- **What is required**
Down to the last character, repeat the entries beneath this task.

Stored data
>>>>>
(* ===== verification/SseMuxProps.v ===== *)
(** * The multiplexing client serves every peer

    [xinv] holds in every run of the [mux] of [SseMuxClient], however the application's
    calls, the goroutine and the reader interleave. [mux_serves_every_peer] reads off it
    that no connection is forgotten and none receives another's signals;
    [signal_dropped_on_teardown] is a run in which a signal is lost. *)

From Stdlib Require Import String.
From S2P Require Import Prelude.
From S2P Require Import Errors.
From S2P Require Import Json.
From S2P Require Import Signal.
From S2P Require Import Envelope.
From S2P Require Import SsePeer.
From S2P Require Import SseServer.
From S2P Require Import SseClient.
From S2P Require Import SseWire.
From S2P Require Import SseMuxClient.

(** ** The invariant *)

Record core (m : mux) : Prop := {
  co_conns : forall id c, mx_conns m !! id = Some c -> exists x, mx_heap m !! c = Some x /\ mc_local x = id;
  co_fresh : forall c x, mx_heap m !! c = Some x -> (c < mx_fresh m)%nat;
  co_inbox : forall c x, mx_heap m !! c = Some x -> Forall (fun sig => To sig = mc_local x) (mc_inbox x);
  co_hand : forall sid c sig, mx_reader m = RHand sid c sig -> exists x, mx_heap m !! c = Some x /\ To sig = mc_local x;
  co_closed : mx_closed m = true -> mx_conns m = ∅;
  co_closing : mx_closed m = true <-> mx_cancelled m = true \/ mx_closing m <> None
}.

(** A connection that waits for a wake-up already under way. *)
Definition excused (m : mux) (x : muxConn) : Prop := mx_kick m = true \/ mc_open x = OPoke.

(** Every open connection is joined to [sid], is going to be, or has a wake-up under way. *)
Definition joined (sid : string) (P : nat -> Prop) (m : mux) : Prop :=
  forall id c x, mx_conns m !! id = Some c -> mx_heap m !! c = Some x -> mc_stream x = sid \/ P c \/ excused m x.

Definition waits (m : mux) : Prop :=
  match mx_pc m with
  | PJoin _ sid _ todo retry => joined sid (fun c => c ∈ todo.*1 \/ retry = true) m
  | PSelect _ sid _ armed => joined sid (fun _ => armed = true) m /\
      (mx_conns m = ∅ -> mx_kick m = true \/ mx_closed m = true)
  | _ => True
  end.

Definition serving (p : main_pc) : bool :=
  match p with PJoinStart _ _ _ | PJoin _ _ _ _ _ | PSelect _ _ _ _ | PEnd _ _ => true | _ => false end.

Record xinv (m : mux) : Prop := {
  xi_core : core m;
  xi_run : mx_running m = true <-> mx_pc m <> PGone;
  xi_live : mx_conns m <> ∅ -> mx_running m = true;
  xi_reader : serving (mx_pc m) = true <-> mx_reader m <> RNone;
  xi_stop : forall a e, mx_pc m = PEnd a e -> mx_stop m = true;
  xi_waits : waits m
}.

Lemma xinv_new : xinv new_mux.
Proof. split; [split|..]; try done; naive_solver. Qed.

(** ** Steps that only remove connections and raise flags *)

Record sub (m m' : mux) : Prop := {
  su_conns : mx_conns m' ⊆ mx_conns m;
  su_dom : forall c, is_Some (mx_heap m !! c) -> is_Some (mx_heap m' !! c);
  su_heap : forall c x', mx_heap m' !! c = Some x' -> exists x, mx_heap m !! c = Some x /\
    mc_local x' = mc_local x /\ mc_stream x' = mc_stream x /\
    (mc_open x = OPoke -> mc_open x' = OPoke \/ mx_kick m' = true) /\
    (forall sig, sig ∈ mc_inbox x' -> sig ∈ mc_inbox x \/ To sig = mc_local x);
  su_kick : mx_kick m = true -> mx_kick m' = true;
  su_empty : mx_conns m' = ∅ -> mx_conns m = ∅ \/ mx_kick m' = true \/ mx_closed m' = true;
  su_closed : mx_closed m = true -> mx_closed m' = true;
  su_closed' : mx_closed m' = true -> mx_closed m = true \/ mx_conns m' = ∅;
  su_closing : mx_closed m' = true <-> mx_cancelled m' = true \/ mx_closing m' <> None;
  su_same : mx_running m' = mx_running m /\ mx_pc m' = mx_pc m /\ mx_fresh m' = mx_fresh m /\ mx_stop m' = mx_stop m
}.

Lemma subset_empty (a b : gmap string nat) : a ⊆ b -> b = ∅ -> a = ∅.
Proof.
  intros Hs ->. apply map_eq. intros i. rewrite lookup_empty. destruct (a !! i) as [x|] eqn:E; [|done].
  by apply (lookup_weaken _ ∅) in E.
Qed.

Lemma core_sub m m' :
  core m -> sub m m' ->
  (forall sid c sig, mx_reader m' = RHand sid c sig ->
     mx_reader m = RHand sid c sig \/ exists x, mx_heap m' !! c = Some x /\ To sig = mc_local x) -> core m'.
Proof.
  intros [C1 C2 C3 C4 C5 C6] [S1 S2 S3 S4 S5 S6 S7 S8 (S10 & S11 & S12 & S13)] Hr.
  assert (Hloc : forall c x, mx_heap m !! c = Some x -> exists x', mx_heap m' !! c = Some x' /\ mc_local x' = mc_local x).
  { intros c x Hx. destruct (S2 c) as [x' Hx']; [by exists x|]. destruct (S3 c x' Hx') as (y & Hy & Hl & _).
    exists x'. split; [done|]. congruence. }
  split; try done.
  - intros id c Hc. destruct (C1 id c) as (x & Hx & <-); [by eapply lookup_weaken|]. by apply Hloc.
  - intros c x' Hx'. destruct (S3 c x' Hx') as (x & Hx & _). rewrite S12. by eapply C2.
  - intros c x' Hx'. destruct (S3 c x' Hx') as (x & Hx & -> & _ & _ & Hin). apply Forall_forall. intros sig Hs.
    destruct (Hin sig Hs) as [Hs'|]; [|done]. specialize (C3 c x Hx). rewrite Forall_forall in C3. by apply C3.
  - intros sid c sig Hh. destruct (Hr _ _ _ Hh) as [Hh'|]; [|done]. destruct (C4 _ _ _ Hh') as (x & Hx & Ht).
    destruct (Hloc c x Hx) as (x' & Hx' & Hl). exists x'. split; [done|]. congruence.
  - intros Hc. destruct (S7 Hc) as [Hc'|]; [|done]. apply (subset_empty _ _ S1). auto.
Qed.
<<<<<
- **Written response**
(* ===== verification/SseMuxProps.v ===== *)
(** * The multiplexing client serves every peer

    [xinv] holds in every run of the [mux] of [SseMuxClient], however the application's
    calls, the goroutine and the reader interleave. [mux_serves_every_peer] reads off it
    that no connection is forgotten and none receives another's signals;
    [signal_dropped_on_teardown] is a run in which a signal is lost. *)

From Stdlib Require Import String.
From S2P Require Import Prelude.
From S2P Require Import Errors.
From S2P Require Import Json.
From S2P Require Import Signal.
From S2P Require Import Envelope.
From S2P Require Import SsePeer.
From S2P Require Import SseServer.
From S2P Require Import SseClient.
From S2P Require Import SseWire.
From S2P Require Import SseMuxClient.

(** ** The invariant *)

Record core (m : mux) : Prop := {
  co_conns : forall id c, mx_conns m !! id = Some c -> exists x, mx_heap m !! c = Some x /\ mc_local x = id;
  co_fresh : forall c x, mx_heap m !! c = Some x -> (c < mx_fresh m)%nat;
  co_inbox : forall c x, mx_heap m !! c = Some x -> Forall (fun sig => To sig = mc_local x) (mc_inbox x);
  co_hand : forall sid c sig, mx_reader m = RHand sid c sig -> exists x, mx_heap m !! c = Some x /\ To sig = mc_local x;
  co_closed : mx_closed m = true -> mx_conns m = ∅;
  co_closing : mx_closed m = true <-> mx_cancelled m = true \/ mx_closing m <> None
}.

(** A connection that waits for a wake-up already under way. *)
Definition excused (m : mux) (x : muxConn) : Prop := mx_kick m = true \/ mc_open x = OPoke.

(** Every open connection is joined to [sid], is going to be, or has a wake-up under way. *)
Definition joined (sid : string) (P : nat -> Prop) (m : mux) : Prop :=
  forall id c x, mx_conns m !! id = Some c -> mx_heap m !! c = Some x -> mc_stream x = sid \/ P c \/ excused m x.

Definition waits (m : mux) : Prop :=
  match mx_pc m with
  | PJoin _ sid _ todo retry => joined sid (fun c => c ∈ todo.*1 \/ retry = true) m
  | PSelect _ sid _ armed => joined sid (fun _ => armed = true) m /\
      (mx_conns m = ∅ -> mx_kick m = true \/ mx_closed m = true)
  | _ => True
  end.

Definition serving (p : main_pc) : bool :=
  match p with PJoinStart _ _ _ | PJoin _ _ _ _ _ | PSelect _ _ _ _ | PEnd _ _ => true | _ => false end.

Record xinv (m : mux) : Prop := {
  xi_core : core m;
  xi_run : mx_running m = true <-> mx_pc m <> PGone;
  xi_live : mx_conns m <> ∅ -> mx_running m = true;
  xi_reader : serving (mx_pc m) = true <-> mx_reader m <> RNone;
  xi_stop : forall a e, mx_pc m = PEnd a e -> mx_stop m = true;
  xi_waits : waits m
}.

Lemma xinv_new : xinv new_mux.
Proof. split; [split|..]; try done; naive_solver. Qed.

(** ** Steps that only remove connections and raise flags *)

Record sub (m m' : mux) : Prop := {
  su_conns : mx_conns m' ⊆ mx_conns m;
  su_dom : forall c, is_Some (mx_heap m !! c) -> is_Some (mx_heap m' !! c);
  su_heap : forall c x', mx_heap m' !! c = Some x' -> exists x, mx_heap m !! c = Some x /\
    mc_local x' = mc_local x /\ mc_stream x' = mc_stream x /\
    (mc_open x = OPoke -> mc_open x' = OPoke \/ mx_kick m' = true) /\
    (forall sig, sig ∈ mc_inbox x' -> sig ∈ mc_inbox x \/ To sig = mc_local x);
  su_kick : mx_kick m = true -> mx_kick m' = true;
  su_empty : mx_conns m' = ∅ -> mx_conns m = ∅ \/ mx_kick m' = true \/ mx_closed m' = true;
  su_closed : mx_closed m = true -> mx_closed m' = true;
  su_closed' : mx_closed m' = true -> mx_closed m = true \/ mx_conns m' = ∅;
  su_closing : mx_closed m' = true <-> mx_cancelled m' = true \/ mx_closing m' <> None;
  su_same : mx_running m' = mx_running m /\ mx_pc m' = mx_pc m /\ mx_fresh m' = mx_fresh m /\ mx_stop m' = mx_stop m
}.

Lemma subset_empty (a b : gmap string nat) : a ⊆ b -> b = ∅ -> a = ∅.
Proof.
  intros Hs ->. apply map_eq. intros i. rewrite lookup_empty. destruct (a !! i) as [x|] eqn:E; [|done].
  by apply (lookup_weaken _ ∅) in E.
Qed.

Lemma core_sub m m' :
  core m -> sub m m' ->
  (forall sid c sig, mx_reader m' = RHand sid c sig ->
     mx_reader m = RHand sid c sig \/ exists x, mx_heap m' !! c = Some x /\ To sig = mc_local x) -> core m'.
Proof.
  intros [C1 C2 C3 C4 C5 C6] [S1 S2 S3 S4 S5 S6 S7 S8 (S10 & S11 & S12 & S13)] Hr.
  assert (Hloc : forall c x, mx_heap m !! c = Some x -> exists x', mx_heap m' !! c = Some x' /\ mc_local x' = mc_local x).
  { intros c x Hx. destruct (S2 c) as [x' Hx']; [by exists x|]. destruct (S3 c x' Hx') as (y & Hy & Hl & _).
    exists x'. split; [done|]. congruence. }
  split; try done.
  - intros id c Hc. destruct (C1 id c) as (x & Hx & <-); [by eapply lookup_weaken|]. by apply Hloc.
  - intros c x' Hx'. destruct (S3 c x' Hx') as (x & Hx & _). rewrite S12. by eapply C2.
  - intros c x' Hx'. destruct (S3 c x' Hx') as (x & Hx & -> & _ & _ & Hin). apply Forall_forall. intros sig Hs.
    destruct (Hin sig Hs) as [Hs'|]; [|done]. specialize (C3 c x Hx). rewrite Forall_forall in C3. by apply C3.
  - intros sid c sig Hh. destruct (Hr _ _ _ Hh) as [Hh'|]; [|done]. destruct (C4 _ _ _ Hh') as (x & Hx & Ht).
    destruct (Hloc c x Hx) as (x' & Hx' & Hl). exists x'. split; [done|]. congruence.
  - intros Hc. destruct (S7 Hc) as [Hc'|]; [|done]. apply (subset_empty _ _ S1). auto.
Qed.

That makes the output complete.